EXERCISE AIM: Lines before the one with "(inr e), w2)" are left out; return that line and all that follow it, exactly, through the end of the data.

━━━

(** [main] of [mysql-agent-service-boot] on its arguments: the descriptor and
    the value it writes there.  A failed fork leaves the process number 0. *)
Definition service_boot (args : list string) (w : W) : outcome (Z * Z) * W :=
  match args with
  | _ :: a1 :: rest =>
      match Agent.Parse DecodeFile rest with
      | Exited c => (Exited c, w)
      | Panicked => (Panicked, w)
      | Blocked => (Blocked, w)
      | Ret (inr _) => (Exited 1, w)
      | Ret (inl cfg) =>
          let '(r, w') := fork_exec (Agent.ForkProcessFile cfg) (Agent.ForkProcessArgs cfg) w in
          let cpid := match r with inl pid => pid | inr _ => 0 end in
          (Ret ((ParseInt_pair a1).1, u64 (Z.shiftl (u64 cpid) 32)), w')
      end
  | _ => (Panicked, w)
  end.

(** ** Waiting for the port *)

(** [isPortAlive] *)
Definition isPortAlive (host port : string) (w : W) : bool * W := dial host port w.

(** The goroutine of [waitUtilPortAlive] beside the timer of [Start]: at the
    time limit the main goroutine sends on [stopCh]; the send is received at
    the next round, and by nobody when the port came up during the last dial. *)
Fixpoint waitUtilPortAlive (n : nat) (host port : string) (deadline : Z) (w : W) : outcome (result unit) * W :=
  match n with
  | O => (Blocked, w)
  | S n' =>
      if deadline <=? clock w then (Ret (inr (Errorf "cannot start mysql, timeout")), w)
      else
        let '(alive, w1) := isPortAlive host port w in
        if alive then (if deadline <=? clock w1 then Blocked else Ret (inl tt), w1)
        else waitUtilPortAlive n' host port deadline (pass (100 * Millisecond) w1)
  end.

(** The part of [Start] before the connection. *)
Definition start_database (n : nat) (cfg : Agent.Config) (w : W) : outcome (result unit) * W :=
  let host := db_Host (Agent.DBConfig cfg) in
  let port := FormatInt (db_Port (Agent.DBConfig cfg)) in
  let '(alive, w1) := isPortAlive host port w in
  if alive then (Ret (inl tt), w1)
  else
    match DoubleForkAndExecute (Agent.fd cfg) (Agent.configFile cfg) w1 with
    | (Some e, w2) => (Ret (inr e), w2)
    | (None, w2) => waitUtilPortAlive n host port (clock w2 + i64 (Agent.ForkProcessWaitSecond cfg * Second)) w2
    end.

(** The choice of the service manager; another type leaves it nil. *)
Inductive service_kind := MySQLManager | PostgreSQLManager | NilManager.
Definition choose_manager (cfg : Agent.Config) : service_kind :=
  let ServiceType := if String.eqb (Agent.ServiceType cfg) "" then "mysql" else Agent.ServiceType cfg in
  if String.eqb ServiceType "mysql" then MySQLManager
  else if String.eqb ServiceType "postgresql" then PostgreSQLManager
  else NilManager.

━━━

ANSWER TO THIS EXERCISE:
    | (Some e, w2) => (Ret (inr e), w2)
    | (None, w2) => waitUtilPortAlive n host port (clock w2 + i64 (Agent.ForkProcessWaitSecond cfg * Second)) w2
    end.

(** The choice of the service manager; another type leaves it nil. *)
Inductive service_kind := MySQLManager | PostgreSQLManager | NilManager.
Definition choose_manager (cfg : Agent.Config) : service_kind :=
  let ServiceType := if String.eqb (Agent.ServiceType cfg) "" then "mysql" else Agent.ServiceType cfg in
  if String.eqb ServiceType "mysql" then MySQLManager
  else if String.eqb ServiceType "postgresql" then PostgreSQLManager
  else NilManager.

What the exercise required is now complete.